Utopia was a census-designated place (CDP) in Broward County, Florida, in the United States. As of the 2000 census, the CDP population was 714. The area is now part of a West Park neighborhood.

==Geography==
Utopia is located at (25.988719, -80.203268). According to the United States Census Bureau, the CDP has a total area of 0.8 km2, all land.

==Demographics==

Utopia CDP, Florida – Racial and ethnic composition Note: the US Census treats Hispanic/Latino as an ethnic category. This table excludes Latinos from the racial categories and assigns them to a separate category. Hispanics/Latinos may be of any race.
| Race / Ethnicity (NH = Non-Hispanic) | Pop 2000 | 2000 |
|---|---|---|
| White alone (NH) | 85 | 11.90% |
| Black or African American alone (NH) | 454 | 63.59% |
| Native American or Alaska Native alone (NH) | 2 | 0.28% |
| Asian alone (NH) | 4 | 0.56% |
| Native Hawaiian or Pacific Islander alone (NH) | 0 | 0.00% |
| Other race alone (NH) | 0 | 0.00% |
| Mixed race or Multiracial (NH) | 6 | 0.84% |
| Hispanic or Latino (any race) | 163 | 22.83% |
| Total | 714 | 100.00% |

As of the census of 2000, there were 714 people, 262 households, and 175 families residing in the CDP. The population density was 889.3 /km2. There were 279 housing units at an average density of 347.5 /km2. The racial makeup of the CDP was 21.57% White (11.9% were Non-Hispanic White,) 65.97% African American, 0.28% Native American, 0.56% Asian, 9.38% from other races, and 2.24% from two or more races. Hispanic or Latino of any race were 22.83% of the population.

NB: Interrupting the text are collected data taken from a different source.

Definition set_sub_policy (x : RunPolicy) (r : Submission) : Submission :=
  mkSubmission (sub_id r) (sub_agent r) (sub_message r) (sub_depends_on r) (dependency_policy r) (include_dependency_results r) (parent_history r) (sub_security r) x.
Record CheckpointRecord := mkCheckpointRecord {
  task : TaskSnapshot;
  submission : Submission;
  security_baseline : SecurityBaseline;
  depth : N;
  parent_id : option string;
  dispatch : DispatchState;
  durable_checkpoint : option RunnerCheckpoint;
  result_delivered : bool;
  accepting_messages : bool;
  queued_messages : list SteeringMessage;
  in_flight_messages : list SteeringMessage;
  acknowledged_messages : list SteeringMessage;
}.
Definition set_task (x : TaskSnapshot) (r : CheckpointRecord) : CheckpointRecord :=
  mkCheckpointRecord x (submission r) (security_baseline r) (depth r) (parent_id r) (dispatch r) (durable_checkpoint r) (result_delivered r) (accepting_messages r) (queued_messages r) (in_flight_messages r) (acknowledged_messages r).
Definition set_submission (x : Submission) (r : CheckpointRecord) : CheckpointRecord :=
  mkCheckpointRecord (task r) x (security_baseline r) (depth r) (parent_id r) (dispatch r) (durable_checkpoint r) (result_delivered r) (accepting_messages r) (queued_messages r) (in_flight_messages r) (acknowledged_messages r).
Definition set_security_baseline (x : SecurityBaseline) (r : CheckpointRecord) : CheckpointRecord :=
  mkCheckpointRecord (task r) (submission r) x (depth r) (parent_id r) (dispatch r) (durable_checkpoint r) (result_delivered r) (accepting_messages r) (queued_messages r) (in_flight_messages r) (acknowledged_messages r).
Definition set_depth (x : N) (r : CheckpointRecord) : CheckpointRecord :=
  mkCheckpointRecord (task r) (submission r) (security_baseline r) x (parent_id r) (dispatch r) (durable_checkpoint r) (result_delivered r) (accepting_messages r) (queued_messages r) (in_flight_messages r) (acknowledged_messages r).
Definition set_parent_id (x : option string) (r : CheckpointRecord) : CheckpointRecord :=
  mkCheckpointRecord (task r) (submission r) (security_baseline r) (depth r) x (dispatch r) (durable_checkpoint r) (result_delivered r) (accepting_messages r) (queued_messages r) (in_flight_messages r) (acknowledged_messages r).
Definition set_dispatch (x : DispatchState) (r : CheckpointRecord) : CheckpointRecord :=
  mkCheckpointRecord (task r) (submission r) (security_baseline r) (depth r) (parent_id r) x (durable_checkpoint r) (result_delivered r) (accepting_messages r) (queued_messages r) (in_flight_messages r) (acknowledged_messages r).
Definition set_durable_checkpoint (x : option RunnerCheckpoint) (r : CheckpointRecord) : CheckpointRecord :=
  mkCheckpointRecord (task r) (submission r) (security_baseline r) (depth r) (parent_id r) (dispatch r) x (result_delivered r) (accepting_messages r) (queued_messages r) (in_flight_messages r) (acknowledged_messages r).
Definition set_result_delivered (x : bool) (r : CheckpointRecord) : CheckpointRecord :=
  mkCheckpointRecord (task r) (submission r) (security_baseline r) (depth r) (parent_id r) (dispatch r) (durable_checkpoint r) x (accepting_messages r) (queued_messages r) (in_flight_messages r) (acknowledged_messages r).
Definition set_accepting_messages (x : bool) (r : CheckpointRecord) : CheckpointRecord :=
  mkCheckpointRecord (task r) (submission r) (security_baseline r) (depth r) (parent_id r) (dispatch r) (durable_checkpoint r) (result_delivered r) x (queued_messages r) (in_flight_messages r) (acknowledged_messages r).
Definition set_queued_messages (x : list SteeringMessage) (r : CheckpointRecord) : CheckpointRecord :=
  mkCheckpointRecord (task r) (submission r) (security_baseline r) (depth r) (parent_id r) (dispatch r) (durable_checkpoint r) (result_delivered r) (accepting_messages r) x (in_flight_messages r) (acknowledged_messages r).
Definition set_in_flight_messages (x : list SteeringMessage) (r : CheckpointRecord) : CheckpointRecord :=
  mkCheckpointRecord (task r) (submission r) (security_baseline r) (depth r) (parent_id r) (dispatch r) (durable_checkpoint r) (result_delivered r) (accepting_messages r) (queued_messages r) x (acknowledged_messages r).
Definition set_acknowledged_messages (x : list SteeringMessage) (r : CheckpointRecord) : CheckpointRecord :=
  mkCheckpointRecord (task r) (submission r) (security_baseline r) (depth r) (parent_id r) (dispatch r) (durable_checkpoint r) (result_delivered r) (accepting_messages r) (queued_messages r) (in_flight_messages r) x.
Record SchedulerCheckpoint := mkSchedulerCheckpoint {
  version : N;
  checkpoint_run_id : string;
  revision : N;
  next_id : N;
  budget : BudgetLimits;
  usage : BudgetUsage;
  records : list CheckpointRecord;
}.
Definition set_version (x : N) (r : SchedulerCheckpoint) : SchedulerCheckpoint :=
  mkSchedulerCheckpoint x (checkpoint_run_id r) (revision r) (next_id r) (budget r) (usage r) (records r).
Definition set_checkpoint_run_id (x : string) (r : SchedulerCheckpoint) : SchedulerCheckpoint :=
  mkSchedulerCheckpoint (version r) x (revision r) (next_id r) (budget r) (usage r) (records r).
Definition set_revision (x : N) (r : SchedulerCheckpoint) : SchedulerCheckpoint :=
  mkSchedulerCheckpoint (version r) (checkpoint_run_id r) x (next_id r) (budget r) (usage r) (records r).
Definition set_next_id (x : N) (r : SchedulerCheckpoint) : SchedulerCheckpoint :=
  mkSchedulerCheckpoint (version r) (checkpoint_run_id r) (revision r) x (budget r) (usage r) (records r).
Definition set_budget (x : BudgetLimits) (r : SchedulerCheckpoint) : SchedulerCheckpoint :=
  mkSchedulerCheckpoint (version r) (checkpoint_run_id r) (revision r) (next_id r) x (usage r) (records r).
Definition set_usage (x : BudgetUsage) (r : SchedulerCheckpoint) : SchedulerCheckpoint :=
  mkSchedulerCheckpoint (version r) (checkpoint_run_id r) (revision r) (next_id r) (budget r) x (records r).
Definition set_records (x : list CheckpointRecord) (r : SchedulerCheckpoint) : SchedulerCheckpoint :=
  mkSchedulerCheckpoint (version r) (checkpoint_run_id r) (revision r) (next_id r) (budget r) (usage r) x.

There were 262 households, out of which 37.0% had children under the age of 18 living with them, 30.9% were married couples living together, 28.2% had a female householder with no husband present, and 33.2% were non-families. 27.5% of all households were made up of individuals, and 5.7% had someone living alone who was 65 years of age or older. The average household size was 2.73 and the average family size was 3.32.

In the CDP, the population was spread out, with 32.6% under the age of 18, 9.9% from 18 to 24, 31.1% from 25 to 44, 19.6% from 45 to 64, and 6.7% who were 65 years of age or older. The median age was 31 years. For every 100 females, there were 94.0 males. For every 100 females age 18 and over, there were 91.6 males.

The median income for a household in the CDP was $22,000, and the median income for a family was $24,250. Males had a median income of $21,602 versus $16,058 for females. The per capita income for the CDP was $12,306. About 23.8% of families and 28.4% of the population were below the poverty line, including 34.3% of those under age 18 and 30.2% of those age 65 or over.

As of 2000, before being annexed to West Park, English as a first language accounted for 80.62% of all residents, while Spanish as a mother tongue made up 19.37% of the population.